D’abord, il faut du temps pour changer la monnaie, le passage à l’euro l’a bien montré. Il faut concevoir les billets, les fabriquer avec des systèmes de sécurité multiples et les distribuer dans tout le pays. Tout cela prendrait au bas mot deux ans selon la Banque de France.

Juridiquement, ce n’est pas si facile non plus de revenir au franc, car le Traité de Lisbonne ne prévoit pas de sortie de la zone euro. Au contraire, la logique veut que l’ensemble des Etats de l’Union européenne en fasse partie. Il faudrait donc négocier un nouvel accord ; un processus très long, qui prendrait sans doute bien plus de six mois.

- Est-ce la crise qui a modifié la façon dont l’euro est perçu ?

En fait, l’appartenance à l’euro n’est véritablement remise en cause dans aucun des pays touchés par la crise. En Irlande et au Portugal (et sans doute bientôt en Espagne), les citoyens ont chassé les dirigeants qui sont accusés à tort ou à raison d’être à l’origine de la crise, mais ils n’ont pas voté pour des partis qui demandent la sortie de la monnaie unique. En Grèce, l’affaire du référendum a montré au moins une chose : la majorité des citoyens grecs veut conserver l’euro. Sortir de l’euro ne règlerait sans doute pas grand-chose, beaucoup en ont conscience.

Le problème est ailleurs : dans la mauvaise gestion des Etats, le pouvoir des lobbies ou la corruption. Même en France, désormais dans l’œil du cyclone, un sondage BVA publié le 3 novembre dans le magazine Challenges montre que 77% des Français sont aujourd’hui favorables à l’euro. Et ce même s'ils s’inquiètent d’une perte de souveraineté qui pèserait sur notre modèle social.

- D’ailleurs, paradoxalement, la crise relance l’idée fédérale européenne.

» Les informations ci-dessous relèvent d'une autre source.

(** C3.  For every base image that has an area a composite is returned,
    whatever the shape of the label tensor (smaller, equal or larger).  What
    is returned is the composite: the alpha composite of the mask layer [r]
    over [alpha_image].  Before compositing, the mask layer has been brought
    to the base image's size: its pixels are the colors of the labels
    resized to that size, one per pixel of the base image.  The composite
    has the base image's size too, with one raster entry per pixel. *)
Theorem composite_has_base_size σ bi gi base px t :
  σ !! bi = Some (OImage base) → σ !! gi = Some (OTensor t) →
  rgb_image base px → image_wf base → tensor_wf t →
  let o := outcome (display_segmentation bi gi) σ in
  let σ' := final (display_segmentation bi gi) σ in
  let labels := mask_labels (im_size base) t in
  (¬ zero_area (im_size base) → ∃ l, o = Ok l) ∧
  (∀ l, o = Ok l →
     ∃ ls a m c,
       outcome (display_segmentation_body bi gi) σ = Ok ls ∧
       l = seg_image ls ∧
       σ' !! alpha_image ls = Some (OImage a) ∧
       σ' !! r ls = Some (OImage m) ∧
       σ' !! l = Some (OImage c) ∧
       length labels = ((im_size base).1 * (im_size base).2)%nat ∧
       im_data m = Image32 (set_alpha 128 <$> (mask_color <$> labels)) ∧
       im_size m = im_size base ∧ image_wf m ∧
       im_size a = im_size base ∧ image_wf a ∧
       alpha_composite_image a m = Ok c ∧
       im_mode c = RGBA ∧ im_size c = im_size base ∧ image_wf c).
Proof.
  intros Hb Hg Hrgb Hwb Hwt o σ' labels.
  pose proof (run_rgb σ bi gi base px t Hb Hg Hrgb) as H.
  fold o σ' in H. case_decide as Hr.
  - split.
    + intros Hz. by destruct Hr.
    + intros l Hl. congruence.
  - destruct H as (l & Hl & Hc). split; [by eauto|].
    intros l' Hl'. assert (l' = l) as -> by congruence.
    destruct (body_rgb σ bi gi base px t Hb Hg Hrgb Hr)
      as (ls & Hls & Ha & Hm & Hs).
    rewrite <- display_segmentation_final in Ha, Hm, Hs. fold σ' in Ha, Hm, Hs.
    assert (l = seg_image ls) as Hret.
    { subst o. rewrite display_segmentation_outcome, Hls in Hl.
      cbn in Hl. by injection Hl. }
    assert (length px = ((im_size base).1 * (im_size base).2)%nat) as Hpx.
    { unfold image_wf in Hwb. destruct Hrgb as [_ Hd]. by rewrite Hd in Hwb. }
    assert (length labels = ((im_size base).1 * (im_size base).2)%nat)
      as Hlab by (by apply mask_labels_length).
    eexists ls, _, _, _. split; [done|]. split; [done|].
    split; [exact Ha|]. split; [exact Hm|].
    split; [rewrite Hret; exact Hs|].
    cbn [expected_layers base_layer mask_layer composite im_mode im_size
         im_data].
    split; [done|]. split; [done|]. split; [done|].
    split. { unfold image_wf. cbn. by rewrite !length_fmap. }
    split; [done|].
    split. { unfold image_wf. cbn. by rewrite length_fmap. }
    split; [apply alpha_composite_rgba|]. split; [done|]. split; [done|].
    unfold image_wf. cbn [raster_length im_data im_size].
    rewrite length_zip_with, !length_fmap. fold labels. lia.
Qed.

Effectivement, car beaucoup ont pris acte de la nécessité d’aller vers plus d’intégration. Les problèmes se règlent à l’échelle de l’Europe et non des Etats -même pour l’Allemagne- et les dirigeants politiques suivent le même mouvement, y compris la chancelière Angela Merkel qui, pourtant, doit batailler contre les eurosceptiques au sein de son propre camp.

Elle s’est d’ailleurs montrée très claire cette semaine. Devant les délégués de son parti réunis à Leipzig, elle a plaidé pour une harmonisation de la fiscalité européenne. Mais en échange, dit-elle, les gouvernements doivent se préparer à une politique budgétaire plus intégrée, autrement dit à faire le sacrifice d’une partie de leur souveraineté.

Face à cette nécessité de trouver un compromis, Nicolas Sarkozy a fait des concessions : au dernier Conseil européen, le Président de la République a approuvé la possibilité, pour la Commission européenne, d’amender les budgets nationaux avant leur adoption. Une petite révolution.